> **Working data**
Definition ret {A} (a : A) : Handler A := fun d => (Returned a, d).
Definition raise {A} (e : Exception) : Handler A := fun d => (Raised e, d).
Definition bind {A B} (m : Handler A) (k : A -> Handler B) : Handler B :=
  fun d =>
    match m d with
    | (Returned a, d') => k a d'
    | (Raised e, d') => (Raised e, d')
    end.
Definition gets {A} (f : DB.t -> A) : Handler A := fun d => (Returned (f d), d).
Definition modify (f : DB.t -> DB.t) : Handler unit := fun d => (Returned tt, f d).
Definition lift {A} (c : Completion A) : Handler A := fun d => (c, d).

Declare Scope handler_scope.
Delimit Scope handler_scope with handler.
Notation "x <- m ;; k" := (bind m (fun x => k))
  (at level 100, m at next level, right associativity) : handler_scope.
Notation "m ;; k" := (bind m (fun _ => k))
  (at level 100, right associativity) : handler_scope.
Local Open Scope handler_scope.

(** [if cond: raise e] *)
Definition raise_if (cond : bool) (e : Exception) : Handler unit :=
  if cond then raise e else ret tt.

(** [if not x: raise e] for the result of a [find_one] or of a search. *)
Definition raise_if_not {A} (x : option A) (e : Exception) : Handler A :=
  match x with
  | Some a => ret a
  | None => raise e
  end.

(** [for x in l: body(x)] *)
Fixpoint for_each {A} (l : list A) (body : A -> Handler unit) : Handler unit :=
  match l with
  | [] => ret tt
  | x :: l' => body x ;; for_each l' body
  end.

(** [if db is None: raise HTTPException(503, ...)], then the body. *)
Definition with_db {A} (db : option DB.t) (h : Handler A)
  : Completion A * option DB.t :=
  match db with
  | None => (Raised (HTTPException 503 "Database not configured"), None)
  | Some d => let '(r, d') := h d in (r, Some d')
  end.

(** [oid] of [main.py]. *)
Definition oid (val : string) : Completion ObjectId :=
  if ObjectId_is_valid val then Returned (str_map lower_hex val)
  else Raised (HTTPException 400 "Invalid ID format").

(** [str(x)] of an identifier. *)
Definition str (x : ObjectId) : string := x.

(** ** MongoDB operations used by the handlers *)

(** [{"$inc": {field: delta}}]: adds [delta] to the field; a document
    without the field gets it, set to [delta]. *)
Definition inc (delta : float) (field : option float) : option float :=
  match field with
  | Some v => Some (v + delta)%float
  | None => Some delta
  end.

Definition inc_balance (delta : float) (b : Bettor.t) : Bettor.t :=
  {| Bettor.display_name := Bettor.display_name b;
     Bettor.balance := inc delta (Bettor.balance b) |}.

(** [{"$set": {"status": status, "result": result}}] on an event. *)
Definition set_event_result (status result : string) (e : Event.t) : Event.t :=
  {| Event.title := Event.title e;
     Event.category := Event.category e;
     Event.start_time := Event.start_time e;
     Event.status := status;
     Event.outcomes := Event.outcomes e;
     Event.result := Some result |}.

(** [{"$set": {"status": status, "settled_payout": payout}}] on a bet. *)
Definition set_bet_settlement (status : string) (payout : float) (b : Bet.t)
  : Bet.t :=
  {| Bet.user_id := Bet.user_id b;
     Bet.event_id := Bet.event_id b;
     Bet.outcome := Bet.outcome b;
     Bet.amount := Bet.amount b;
     Bet.odds_at_bet := Bet.odds_at_bet b;
     Bet.status := status;
     Bet.potential_payout := Bet.potential_payout b;
     Bet.settled_payout := Some payout |}.

(** [db[c].find_one({"_id": i})] *)
Definition find_one_bettor (i : ObjectId) : Handler (option Bettor.t) :=
  gets (fun d => DB.bettor d !! i).
Definition find_one_event (i : ObjectId) : Handler (option Event.t) :=
  gets (fun d => DB.event d !! i).

(** [db[c].update_one({"_id": i}, u)]: the document with that identifier is
    updated, if there is one. *)
Definition update_one_event (i : ObjectId) (u : Event.t -> Event.t) : Handler unit :=
  modify (fun d => {| DB.event := alter u i (DB.event d);
                      DB.bettor := DB.bettor d;
                      DB.bet := DB.bet d |}).
Definition update_one_bettor (i : ObjectId) (u : Bettor.t -> Bettor.t) : Handler unit :=
  modify (fun d => {| DB.event := DB.event d;
                      DB.bettor := alter u i (DB.bettor d);
                      DB.bet := DB.bet d |}).
Definition update_one_bet (i : ObjectId) (u : Bet.t -> Bet.t) : Handler unit :=
  modify (fun d => {| DB.event := DB.event d;
                      DB.bettor := DB.bettor d;
                      DB.bet := alter u i (DB.bet d) |}).

(** [list(db["bet"].find(q))]: the matching documents, each with its
    [_id], in the order the collection enumerates them. *)
Definition find_bets (q : Bet.t -> bool) : Handler (list (ObjectId * Bet.t)) :=
  gets (fun d => List.filter (fun ib => q (snd ib)) (map_to_list (DB.bet d))).

(** [db["bet"].update_many(q, u)] *)
Definition update_many_bets (q : Bet.t -> bool) (u : Bet.t -> Bet.t) : Handler unit :=
  modify (fun d => {| DB.event := DB.event d;
                      DB.bettor := DB.bettor d;
                      DB.bet := (fun b => if q b then u b else b) <$> DB.bet d |}).

(** Modelled from the spec: [create_document] of [database.py], a file of
    the repository that is not among the sources.  The spec's ledger store
    has [insertBet(bet) -> Id]: the bet is stored as a new document and its
    identifier is returned as text.  The identifier is the one the driver
    generates for the insertion, [inserted_id]. *)
Definition create_document_bet (inserted_id : ObjectId) (data : Bet.t)
  : Handler string :=
  modify (fun d => {| DB.event := DB.event d;
                      DB.bettor := DB.bettor d;
                      DB.bet := <[inserted_id := data]> (DB.bet d) |}) ;;
  ret (str inserted_id).

(** ** The handlers of [main.py] *)

Module PlaceBet.
Record t : Type := {
  bettor_id : string;
  event_id : string;
  outcome : string;
  amount : float
}.
End PlaceBet.

Module PlaceBetResponse.
Record t : Type := { id : string; potential_payout : float }.
End PlaceBetResponse.

Definition place_bet (db : option DB.t) (inserted_id : ObjectId)
    (payload : PlaceBet.t) : Completion PlaceBetResponse.t * option DB.t :=
  with_db db (
    bettor_id <- lift (oid (PlaceBet.bettor_id payload)) ;;
    bettor <- find_one_bettor bettor_id ;;
    bettor <- raise_if_not bettor (HTTPException 404 "Bettor not found") ;;
    event_id <- lift (oid (PlaceBet.event_id payload)) ;;
    event <- find_one_event event_id ;;
    event <- raise_if_not event (HTTPException 404 "Event not found") ;;
    raise_if (negb (String.eqb (Event.status event) "open"))
      (HTTPException 400 "Event not open for betting") ;;
    chosen <- raise_if_not
      (List.find (fun o => String.eqb (Outcome.name o) (PlaceBet.outcome payload))
                 (Event.outcomes event))
      (HTTPException 400 "Invalid outcome for this event") ;;
    let amount := PlaceBet.amount payload in
    raise_if (amount <=? 0)%float (HTTPException 400 "Invalid bet amount") ;;
    let balance := default 1000%float (Bettor.balance bettor) in
    raise_if (balance <? amount)%float (HTTPException 400 "Insufficient balance") ;;
    let potential := round2 (amount * Outcome.odds chosen) in
    bet <- lift (Bet.make {| Bet.a_user_id := str bettor_id;
                             Bet.a_event_id := str event_id;
                             Bet.a_outcome := PlaceBet.outcome payload;
                             Bet.a_amount := amount;
                             Bet.a_odds_at_bet := Outcome.odds chosen;
                             Bet.a_potential_payout := potential |}) ;;
    bet_id <- create_document_bet inserted_id bet ;;
    update_one_bettor bettor_id (inc_balance (- amount)) ;;
    ret {| PlaceBetResponse.id := bet_id;
           PlaceBetResponse.potential_payout := potential |}).

Module SettleEvent.
Record t : Type := { event_id : string; result : string }.
End SettleEvent.

Module SettleEventResponse.
Record t : Type := { status : string }.
End SettleEventResponse.

(** [float(b.get(field, 0))] *)
Definition get_float (field : option float) : float := default 0%float field.

(** The payout of a winning bet, as the settlement loop computes it. *)
Definition payout_of (b : Bet.t) : float :=
  round2 (get_float (Bet.amount b) * get_float (Bet.odds_at_bet b)).

(** The two queries of [settle_event] on the [bet] collection. *)
Definition is_winning (event_id result : string) (b : Bet.t) : bool :=
  String.eqb (Bet.event_id b) event_id && String.eqb (Bet.outcome b) result.
Definition is_losing (event_id result : string) (b : Bet.t) : bool :=
  String.eqb (Bet.event_id b) event_id && negb (String.eqb (Bet.outcome b) result).

(** The body of the loop over the winning bets: [b] is a document of the
    list, with its [_id]. *)
Definition pay_out (b : ObjectId * Bet.t) : Handler unit :=
  let payout := payout_of (snd b) in
  update_one_bet (fst b) (set_bet_settlement "won" payout) ;;
  user <- lift (oid (Bet.user_id (snd b))) ;;
  update_one_bettor user (inc_balance payout).

Definition settle_event (db : option DB.t) (payload : SettleEvent.t)
  : Completion SettleEventResponse.t * option DB.t :=
  with_db db (
    event_id <- lift (oid (SettleEvent.event_id payload)) ;;
    ev <- find_one_event event_id ;;
    ev <- raise_if_not ev (HTTPException 404 "Event not found") ;;
    let result := SettleEvent.result payload in
    raise_if (negb (existsb (fun o => String.eqb (Outcome.name o) result)
                            (Event.outcomes ev)))
      (HTTPException 400 "Result is not a valid outcome") ;;
    update_one_event event_id (set_event_result "settled" result) ;;
    winning_bets <- find_bets (is_winning (str event_id) result) ;;
    for_each winning_bets pay_out ;;
    update_many_bets (is_losing (str event_id) result)
      (set_bet_settlement "lost" 0) ;;
    ret {| SettleEventResponse.status := "settled" |}).

(** ** The preconditions of the operations, as the spec lists them

    The preconditions are stated on identifiers that are already resolved
    (well-formed), the spec leaving the shape of the request to the HTTP
    layer.  The two amount conditions are decided by the binary64
    comparisons: an amount is non-positive when [amount <= 0] holds and
    exceeds the balance when [amount > balance] holds; NaN satisfies
    neither. *)

Module Placement.

Section Preconditions.
Variable d : DB.t.
Variables bettor_id event_id : ObjectId.
Variable outcome : string.
Variable amount : float.

(** 1. the bettor exists *)
Definition bettor_exists : bool :=
  match DB.bettor d !! bettor_id with Some _ => true | None => false end.

(** 2. the event exists *)
Definition event_exists : bool :=
  match DB.event d !! event_id with Some _ => true | None => false end.

(** 3. the event is open *)
Definition event_open : bool :=
  match DB.event d !! event_id with
  | Some ev => String.eqb (Event.status ev) "open"
  | None => false
  end.

(** 4. the outcome name is the name of one of the event's outcomes *)
Definition outcome_matches : bool :=
  match DB.event d !! event_id with
  | Some ev => existsb (fun o => String.eqb (Outcome.name o) outcome)
                       (Event.outcomes ev)
  | None => false
  end.

(** 5. the amount is positive *)
Definition amount_positive : bool := negb (amount <=? 0)%float.

(** The balance of a bettor: the stored one, 1000.0 when the document
    stores none. *)
Definition balance_or_default (b : Bettor.t) : float :=
  default 1000%float (Bettor.balance b).

(** 6. the amount does not exceed the bettor's balance *)
Definition amount_covered : bool :=
  match DB.bettor d !! bettor_id with
  | Some b => negb (balance_or_default b <? amount)%float
  | None => false
  end.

> **Problem to work on**
Scan the entries above for the word "negb" and collect each line holding it.

> **Answer space**
    raise_if (negb (String.eqb (Event.status event) "open"))
  String.eqb (Bet.event_id b) event_id && negb (String.eqb (Bet.outcome b) result).
    raise_if (negb (existsb (fun o => String.eqb (Outcome.name o) result)
Definition amount_positive : bool := negb (amount <=? 0)%float.
  | Some b => negb (balance_or_default b <? amount)%float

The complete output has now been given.